The right to public information, like any other right, is subject to limitation. Section 7 of Article III provides:The right of the people to information on matters of public concern shall be recognized. Access to official records, and to documents, and papers pertaining to official acts, transactions, or decisions, as well as to government research data used as basis for policy development, shall be afforded the citizen, subject to such limitations as may be provided by law.

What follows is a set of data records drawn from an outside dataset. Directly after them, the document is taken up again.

(* ===== verification/Virtio.v ===== *)
(** * The virtio network driver
    (omni-driver-net-virtio: virtqueue.rs, ring.rs, tx_rx.rs, features.rs,
    device_status.rs, driver.rs)

    The split virtqueue with its free list kept inside the descriptor table,
    the framing of packets, the pool of receive buffers and the driver over
    them; and, on the other side of the rings, a device that takes buffers in
    the order they are made available and completes them in any order. *)

From Stdlib Require Import ZArith Lia.
From stdpp Require Import base numbers list gmap.
From S2P Require Import Prelude Ring NetChannel.

(** ** Sizes and constants *)

Definition RX_QUEUE_IDX : Z := 0.
Definition TX_QUEUE_IDX : Z := 1.
Definition DEFAULT_RX_QUEUE_DEPTH : Z := 256.
Definition DEFAULT_TX_QUEUE_DEPTH : Z := 256.
Definition VIRTQ_DESC_BYTES : Z := 16.
Definition VIRTQ_AVAIL_FIXED_BYTES : Z := 6.
Definition VIRTQ_USED_FIXED_BYTES : Z := 6.
Definition VIRTQ_USED_ELEM_BYTES : Z := 8.
Definition MAX_QUEUE_DEPTH : Z := 4096.

Definition is_valid_queue_depth (depth : Z) : bool := (1 <=? depth) && (depth <=? MAX_QUEUE_DEPTH) && is_power_of_two depth.
(** The write-back of a sent frame sets [DD]; that of a received frame
    everything but the address. *)
Definition tx_done (d : TxDescriptor) : TxDescriptor :=
  {| td_buffer_addr := td_buffer_addr d; td_length := td_length d; td_cso := td_cso d; td_cmd := td_cmd d; td_status := Z.lor (td_status d) TX_STATUS_DD; td_css := td_css d; td_special := td_special d |}.
Definition rx_filled (len checksum status errors special : Z) (d : RxDescriptor) : RxDescriptor :=
  {| rd_buffer_addr := rd_buffer_addr d; rd_length := len; rd_checksum := checksum; rd_status := status; rd_errors := errors; rd_special := special |}.
Definition hw_tx_done (k : nat) (r : TxDescriptorRing) : TxDescriptorRing :=
  if Z.of_nat k <? ring_used (tr_head r) (tr_tail r) (tr_count r) then
    {| tr_descriptors := alter tx_done (hw_slot k (tr_head r) (tr_count r)) (tr_descriptors r); tr_count := tr_count r; tr_head := tr_head r; tr_tail := tr_tail r; tr_tx_free := tr_tx_free r |} else r.
Definition hw_rx_fill (k : nat) (len checksum status errors special : Z) (r : RxDescriptorRing) : RxDescriptorRing :=
  if Z.of_nat k <? ring_used (rr_head r) (rr_tail r) (rr_count r) then
    {| rr_descriptors := alter (rx_filled len checksum status errors special) (hw_slot k (rr_head r) (rr_count r)) (rr_descriptors r); rr_count := rr_count r; rr_head := rr_head r; rr_tail := rr_tail r |} else r.

(** ** Rings as queues *)

(** A frame in flight: its address, its length, and whether it has been sent. *)
Definition TxEntry : Type := Z * Z * bool.
Definition tx_entry_desc (e : TxEntry) : TxDescriptor :=
  let '(addr, len, dn) := e in {| td_buffer_addr := addr; td_length := len; td_cso := 0; td_cmd := 0x0B; td_status := Z.b2z dn; td_css := 0; td_special := 0 |}.
Definition rx_posted (addr len : Z) : RxDescriptor := {| rd_buffer_addr := addr; rd_length := len; rd_checksum := 0; rd_status := 0; rd_errors := 0; rd_special := 0 |}.
Definition rx_complete (d : RxDescriptor) : bool := Z.testbit (rd_status d) 0 && Z.testbit (rd_status d) 1.

Record tx_rel (n : Z) (r : TxDescriptorRing) (h : Z) (l : list TxEntry) : Prop := {
  tx_n : 0 < n <= 4096;
  tx_count : tr_count r = n;
  tx_len : length (tr_descriptors r) = Z.to_nat n;
  tx_room : Z.of_nat (length l) < n;
  tx_head : tr_head r = h mod n;
  tx_tail : tr_tail r = (h + Z.of_nat (length l)) mod n;
  tx_free_ok : tr_tx_free r = n - 1 - Z.of_nat (length l);
  tx_at : forall i e, l !! i = Some e -> tr_descriptors r !! Z.to_nat ((h + Z.of_nat i) mod n) = Some (tx_entry_desc e);
}.

Record rx_rel (n : Z) (r : RxDescriptorRing) (h : Z) (l : list RxDescriptor) : Prop := {
  rx_n : 0 < n <= 4096;
  rx_count : rr_count r = n;
  rx_len : length (rr_descriptors r) = Z.to_nat n;
  rx_room : Z.of_nat (length l) < n;
  rx_head : rr_head r = h mod n;
  rx_tail : rr_tail r = (h + Z.of_nat (length l)) mod n;
  rx_at : forall i d, l !! i = Some d -> rr_descriptors r !! Z.to_nat ((h + Z.of_nat i) mod n) = Some d;
  rx_idle : forall j, Z.of_nat (length l) <= j < n -> rr_descriptors r !! Z.to_nat ((h + j) mod n) = Some rx_default;
}.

CENTER OF PEOPLE EMPOWERMENT vs. COMELEC, SEPTEMBER 21, 2010

FACT: Comelec failed to provide plaintiffs with the source code of identified canvass machines despite repeated requests and demands. CenPEG is now praying for the issuance of a writ of mandamus, despite the lapse of the May 2010 elections, claiming that the source code remained important and relevant "not only for compliance with the law, and the purpose thereof, but especially in the backdrop of numerous admissions of errors and claims of fraud."Issue:W/N COMELEC could be compelled to release the source code to CenPEG- YES

Doctrine:Pertinent portion of Section 12 of R.A. 9369 is clear in that "once an AES technology is selected for implementation, the Commission shall promptly make the source code of that technology available and open to any interested political party or groups which may conduct their own review thereof."- The COMELEC has offered no reason not to comply with this requirement of the law. Indeed, its only excuse for not disclosing the source code was that it was not yet available when CenPEG asked for it and, subsequently, that the review had to be done, apparently for security reason, "under a controlled environment." The elections had passed and that reason is already stale.